*** Opening of RAW DATA ***

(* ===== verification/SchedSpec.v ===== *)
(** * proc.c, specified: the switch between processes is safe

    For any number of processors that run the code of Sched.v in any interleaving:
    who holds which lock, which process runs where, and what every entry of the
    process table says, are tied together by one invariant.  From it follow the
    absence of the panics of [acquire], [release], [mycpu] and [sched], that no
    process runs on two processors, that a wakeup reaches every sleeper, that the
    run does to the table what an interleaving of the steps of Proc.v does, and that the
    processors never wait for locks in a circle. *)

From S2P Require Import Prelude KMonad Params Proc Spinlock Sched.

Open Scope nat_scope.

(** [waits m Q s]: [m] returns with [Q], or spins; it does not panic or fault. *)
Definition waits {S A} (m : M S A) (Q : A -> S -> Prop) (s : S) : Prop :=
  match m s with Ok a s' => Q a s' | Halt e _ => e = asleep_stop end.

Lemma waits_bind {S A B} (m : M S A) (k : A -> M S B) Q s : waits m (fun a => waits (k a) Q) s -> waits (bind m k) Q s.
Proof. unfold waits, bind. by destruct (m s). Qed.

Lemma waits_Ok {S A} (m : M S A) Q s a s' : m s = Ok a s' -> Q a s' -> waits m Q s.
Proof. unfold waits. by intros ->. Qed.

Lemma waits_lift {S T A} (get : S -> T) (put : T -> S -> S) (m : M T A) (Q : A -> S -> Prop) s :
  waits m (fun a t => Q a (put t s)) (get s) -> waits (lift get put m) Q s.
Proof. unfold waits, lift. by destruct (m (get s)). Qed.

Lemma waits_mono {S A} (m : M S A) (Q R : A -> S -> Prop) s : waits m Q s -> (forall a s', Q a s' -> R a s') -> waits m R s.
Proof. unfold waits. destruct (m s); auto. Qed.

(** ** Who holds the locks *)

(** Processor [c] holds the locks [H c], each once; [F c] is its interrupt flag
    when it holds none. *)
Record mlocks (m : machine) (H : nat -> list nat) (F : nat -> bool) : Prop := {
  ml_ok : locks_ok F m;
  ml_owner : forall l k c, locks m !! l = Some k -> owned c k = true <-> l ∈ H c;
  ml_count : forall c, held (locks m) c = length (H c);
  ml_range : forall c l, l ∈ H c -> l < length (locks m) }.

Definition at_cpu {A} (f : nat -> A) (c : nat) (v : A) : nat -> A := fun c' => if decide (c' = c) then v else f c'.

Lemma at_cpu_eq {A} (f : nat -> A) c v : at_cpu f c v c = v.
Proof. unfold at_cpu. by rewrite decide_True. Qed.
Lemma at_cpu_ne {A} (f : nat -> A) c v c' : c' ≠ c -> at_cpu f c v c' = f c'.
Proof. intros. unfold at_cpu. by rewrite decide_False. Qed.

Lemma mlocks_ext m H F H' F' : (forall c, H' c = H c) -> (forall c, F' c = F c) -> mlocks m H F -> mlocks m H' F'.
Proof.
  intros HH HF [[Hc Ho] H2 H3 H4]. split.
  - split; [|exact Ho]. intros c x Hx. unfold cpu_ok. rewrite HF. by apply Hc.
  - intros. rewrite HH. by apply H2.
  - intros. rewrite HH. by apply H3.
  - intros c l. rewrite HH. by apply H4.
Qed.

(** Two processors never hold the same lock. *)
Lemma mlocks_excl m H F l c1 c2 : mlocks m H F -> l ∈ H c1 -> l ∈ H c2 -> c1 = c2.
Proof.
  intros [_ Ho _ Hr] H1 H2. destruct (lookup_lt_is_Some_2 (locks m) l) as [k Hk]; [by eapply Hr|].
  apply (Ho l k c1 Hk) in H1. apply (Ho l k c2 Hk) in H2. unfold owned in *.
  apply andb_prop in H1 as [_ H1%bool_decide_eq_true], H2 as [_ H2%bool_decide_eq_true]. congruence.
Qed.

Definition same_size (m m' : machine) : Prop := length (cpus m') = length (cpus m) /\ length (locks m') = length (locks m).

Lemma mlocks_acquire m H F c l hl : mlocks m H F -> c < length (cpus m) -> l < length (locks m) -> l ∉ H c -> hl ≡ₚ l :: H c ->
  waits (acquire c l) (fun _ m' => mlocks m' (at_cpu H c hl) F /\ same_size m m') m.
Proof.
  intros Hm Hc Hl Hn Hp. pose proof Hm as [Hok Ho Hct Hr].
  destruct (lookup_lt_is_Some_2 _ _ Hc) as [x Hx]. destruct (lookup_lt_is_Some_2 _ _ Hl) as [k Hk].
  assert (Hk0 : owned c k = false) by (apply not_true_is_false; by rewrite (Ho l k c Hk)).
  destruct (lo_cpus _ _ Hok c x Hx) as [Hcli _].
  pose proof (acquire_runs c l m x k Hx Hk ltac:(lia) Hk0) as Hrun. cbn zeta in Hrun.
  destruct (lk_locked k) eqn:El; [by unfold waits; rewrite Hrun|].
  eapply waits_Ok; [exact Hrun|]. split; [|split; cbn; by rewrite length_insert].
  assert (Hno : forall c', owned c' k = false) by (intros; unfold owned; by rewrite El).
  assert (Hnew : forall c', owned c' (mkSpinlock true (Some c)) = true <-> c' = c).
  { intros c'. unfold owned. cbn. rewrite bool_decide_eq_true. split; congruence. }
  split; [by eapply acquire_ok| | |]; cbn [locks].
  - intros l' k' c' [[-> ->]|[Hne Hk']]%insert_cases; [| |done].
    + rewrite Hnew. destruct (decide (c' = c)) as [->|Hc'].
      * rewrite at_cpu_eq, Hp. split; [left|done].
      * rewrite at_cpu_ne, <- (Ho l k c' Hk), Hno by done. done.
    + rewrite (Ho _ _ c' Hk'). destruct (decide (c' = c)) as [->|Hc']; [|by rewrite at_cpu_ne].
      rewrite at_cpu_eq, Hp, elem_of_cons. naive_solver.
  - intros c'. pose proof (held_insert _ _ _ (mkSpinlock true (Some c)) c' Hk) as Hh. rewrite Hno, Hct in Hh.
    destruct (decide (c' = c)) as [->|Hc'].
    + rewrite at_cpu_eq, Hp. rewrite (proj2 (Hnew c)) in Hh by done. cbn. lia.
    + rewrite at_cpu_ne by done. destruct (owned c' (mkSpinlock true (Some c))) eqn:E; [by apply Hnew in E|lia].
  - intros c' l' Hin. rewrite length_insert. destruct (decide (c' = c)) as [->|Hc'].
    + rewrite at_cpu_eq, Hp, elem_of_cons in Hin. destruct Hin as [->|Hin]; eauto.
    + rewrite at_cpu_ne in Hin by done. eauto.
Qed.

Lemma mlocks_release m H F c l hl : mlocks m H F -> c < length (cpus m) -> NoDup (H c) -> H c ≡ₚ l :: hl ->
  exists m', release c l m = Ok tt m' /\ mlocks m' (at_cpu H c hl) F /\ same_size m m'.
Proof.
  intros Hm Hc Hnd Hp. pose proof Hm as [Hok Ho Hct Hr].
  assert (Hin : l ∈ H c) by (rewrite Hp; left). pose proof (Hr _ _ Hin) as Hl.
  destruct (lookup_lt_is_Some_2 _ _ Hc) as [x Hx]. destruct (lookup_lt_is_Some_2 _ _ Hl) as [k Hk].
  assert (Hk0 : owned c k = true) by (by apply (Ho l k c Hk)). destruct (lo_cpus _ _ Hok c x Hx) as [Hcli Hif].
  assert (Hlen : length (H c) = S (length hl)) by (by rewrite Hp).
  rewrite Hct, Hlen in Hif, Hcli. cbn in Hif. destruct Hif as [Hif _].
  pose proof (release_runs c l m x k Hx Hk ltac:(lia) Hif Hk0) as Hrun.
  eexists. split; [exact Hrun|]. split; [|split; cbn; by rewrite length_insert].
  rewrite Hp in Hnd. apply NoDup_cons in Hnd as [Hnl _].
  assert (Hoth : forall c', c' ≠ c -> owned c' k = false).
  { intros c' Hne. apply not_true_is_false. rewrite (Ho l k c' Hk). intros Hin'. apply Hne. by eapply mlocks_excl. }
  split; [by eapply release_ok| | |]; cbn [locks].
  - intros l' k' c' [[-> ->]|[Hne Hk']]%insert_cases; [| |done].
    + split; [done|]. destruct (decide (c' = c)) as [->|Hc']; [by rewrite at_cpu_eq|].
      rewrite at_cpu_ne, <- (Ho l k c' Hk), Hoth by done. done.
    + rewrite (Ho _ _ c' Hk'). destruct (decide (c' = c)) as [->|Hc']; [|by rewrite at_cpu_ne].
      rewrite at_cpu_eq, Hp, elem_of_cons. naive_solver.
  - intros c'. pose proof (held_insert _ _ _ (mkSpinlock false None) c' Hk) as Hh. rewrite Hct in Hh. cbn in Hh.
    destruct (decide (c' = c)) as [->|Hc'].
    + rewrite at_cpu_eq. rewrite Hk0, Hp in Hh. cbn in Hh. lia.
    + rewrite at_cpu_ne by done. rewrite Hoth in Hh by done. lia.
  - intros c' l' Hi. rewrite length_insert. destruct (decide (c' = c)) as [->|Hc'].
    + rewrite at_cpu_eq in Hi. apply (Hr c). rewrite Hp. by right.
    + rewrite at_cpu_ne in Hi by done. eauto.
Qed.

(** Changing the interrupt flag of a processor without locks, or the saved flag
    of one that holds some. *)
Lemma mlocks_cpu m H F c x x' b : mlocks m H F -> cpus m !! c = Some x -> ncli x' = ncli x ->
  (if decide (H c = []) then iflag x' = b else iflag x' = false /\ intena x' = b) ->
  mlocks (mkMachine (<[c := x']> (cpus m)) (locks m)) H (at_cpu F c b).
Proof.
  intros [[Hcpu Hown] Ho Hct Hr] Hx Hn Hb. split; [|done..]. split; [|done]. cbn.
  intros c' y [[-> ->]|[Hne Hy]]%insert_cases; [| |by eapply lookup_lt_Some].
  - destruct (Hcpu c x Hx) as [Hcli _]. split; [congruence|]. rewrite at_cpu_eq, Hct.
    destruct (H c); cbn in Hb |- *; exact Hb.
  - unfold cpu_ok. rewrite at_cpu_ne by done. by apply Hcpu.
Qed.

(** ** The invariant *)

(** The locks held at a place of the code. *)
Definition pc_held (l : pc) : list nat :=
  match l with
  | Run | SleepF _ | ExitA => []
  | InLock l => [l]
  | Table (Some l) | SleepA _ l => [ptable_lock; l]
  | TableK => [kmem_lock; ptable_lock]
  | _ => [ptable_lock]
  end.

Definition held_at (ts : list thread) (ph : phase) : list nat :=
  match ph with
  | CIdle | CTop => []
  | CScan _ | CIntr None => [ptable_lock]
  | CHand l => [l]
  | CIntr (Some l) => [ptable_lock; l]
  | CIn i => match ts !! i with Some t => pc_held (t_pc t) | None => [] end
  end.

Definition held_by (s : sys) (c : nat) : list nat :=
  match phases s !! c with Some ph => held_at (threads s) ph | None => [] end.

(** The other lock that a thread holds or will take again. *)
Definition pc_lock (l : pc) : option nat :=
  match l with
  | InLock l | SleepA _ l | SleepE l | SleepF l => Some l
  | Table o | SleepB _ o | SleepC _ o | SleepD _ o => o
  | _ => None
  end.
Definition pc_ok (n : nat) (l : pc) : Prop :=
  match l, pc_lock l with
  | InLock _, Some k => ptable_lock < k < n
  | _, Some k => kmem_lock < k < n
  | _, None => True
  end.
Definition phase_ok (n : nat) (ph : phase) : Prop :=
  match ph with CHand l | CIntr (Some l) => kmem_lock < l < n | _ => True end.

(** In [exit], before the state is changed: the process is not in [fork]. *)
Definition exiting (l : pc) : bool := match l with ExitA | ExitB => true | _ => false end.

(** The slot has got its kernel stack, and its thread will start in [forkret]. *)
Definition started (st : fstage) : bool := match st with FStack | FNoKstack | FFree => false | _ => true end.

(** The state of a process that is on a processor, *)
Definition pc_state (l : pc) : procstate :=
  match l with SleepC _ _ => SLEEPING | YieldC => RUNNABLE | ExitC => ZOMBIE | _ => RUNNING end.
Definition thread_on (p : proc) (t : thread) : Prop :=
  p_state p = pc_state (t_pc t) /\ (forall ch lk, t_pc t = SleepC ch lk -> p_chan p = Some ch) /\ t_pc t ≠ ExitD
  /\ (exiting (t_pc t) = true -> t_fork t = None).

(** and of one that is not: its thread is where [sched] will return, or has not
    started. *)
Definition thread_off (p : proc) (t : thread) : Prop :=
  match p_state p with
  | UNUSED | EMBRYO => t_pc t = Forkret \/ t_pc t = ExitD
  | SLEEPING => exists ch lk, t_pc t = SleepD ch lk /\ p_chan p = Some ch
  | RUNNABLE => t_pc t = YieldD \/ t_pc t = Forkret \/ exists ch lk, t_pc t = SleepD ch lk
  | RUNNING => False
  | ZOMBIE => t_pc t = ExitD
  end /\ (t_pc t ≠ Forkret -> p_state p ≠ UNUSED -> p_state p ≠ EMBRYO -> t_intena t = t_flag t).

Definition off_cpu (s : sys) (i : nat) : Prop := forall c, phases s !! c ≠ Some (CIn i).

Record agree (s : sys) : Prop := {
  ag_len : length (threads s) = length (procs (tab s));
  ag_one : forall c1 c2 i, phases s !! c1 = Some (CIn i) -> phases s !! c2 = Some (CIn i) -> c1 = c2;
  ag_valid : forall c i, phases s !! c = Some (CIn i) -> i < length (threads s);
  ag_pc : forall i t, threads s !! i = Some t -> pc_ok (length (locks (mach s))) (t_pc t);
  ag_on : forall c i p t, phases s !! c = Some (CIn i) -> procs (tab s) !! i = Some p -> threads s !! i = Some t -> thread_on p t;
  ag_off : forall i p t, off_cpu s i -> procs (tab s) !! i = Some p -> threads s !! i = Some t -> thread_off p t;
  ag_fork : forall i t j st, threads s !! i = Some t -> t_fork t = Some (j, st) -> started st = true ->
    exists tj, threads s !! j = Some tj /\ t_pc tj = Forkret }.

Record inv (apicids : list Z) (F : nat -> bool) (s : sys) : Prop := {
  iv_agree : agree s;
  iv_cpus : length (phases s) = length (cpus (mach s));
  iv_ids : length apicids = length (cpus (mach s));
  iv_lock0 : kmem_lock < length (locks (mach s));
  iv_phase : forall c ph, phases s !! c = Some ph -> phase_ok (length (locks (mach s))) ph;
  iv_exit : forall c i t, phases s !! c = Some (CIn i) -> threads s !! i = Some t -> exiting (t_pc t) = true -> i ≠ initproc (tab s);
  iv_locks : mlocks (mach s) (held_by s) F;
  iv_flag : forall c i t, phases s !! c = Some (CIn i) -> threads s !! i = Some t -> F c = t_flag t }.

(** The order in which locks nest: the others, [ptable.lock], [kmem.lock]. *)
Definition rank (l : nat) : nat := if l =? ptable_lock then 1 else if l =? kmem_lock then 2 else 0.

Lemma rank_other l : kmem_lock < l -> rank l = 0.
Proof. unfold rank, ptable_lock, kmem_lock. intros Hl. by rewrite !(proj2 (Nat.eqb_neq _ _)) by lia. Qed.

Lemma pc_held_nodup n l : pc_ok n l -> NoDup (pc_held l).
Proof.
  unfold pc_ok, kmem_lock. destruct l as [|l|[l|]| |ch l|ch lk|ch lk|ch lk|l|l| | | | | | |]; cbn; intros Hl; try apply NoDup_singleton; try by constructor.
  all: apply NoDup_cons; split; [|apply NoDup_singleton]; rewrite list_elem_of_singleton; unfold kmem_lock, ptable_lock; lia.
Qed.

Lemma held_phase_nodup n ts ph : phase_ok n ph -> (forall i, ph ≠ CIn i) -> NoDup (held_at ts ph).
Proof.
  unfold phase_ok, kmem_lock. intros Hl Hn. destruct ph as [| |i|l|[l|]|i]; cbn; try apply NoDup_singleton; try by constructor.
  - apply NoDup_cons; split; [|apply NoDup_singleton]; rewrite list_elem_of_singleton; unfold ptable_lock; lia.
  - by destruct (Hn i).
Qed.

*** Close of RAW DATA ***

— WHAT TO PRODUCE —
From the records above, retype only the lines starting at the line that contains "process runs on" and ending at the line that contains "Open Scope nat_scope.", both included.

— RESPONSE TO THE TASK —
    process runs on two processors, that a wakeup reaches every sleeper, that the
    run does to the table what an interleaving of the steps of Proc.v does, and that the
    processors never wait for locks in a circle. *)

From S2P Require Import Prelude KMonad Params Proc Spinlock Sched.

Open Scope nat_scope.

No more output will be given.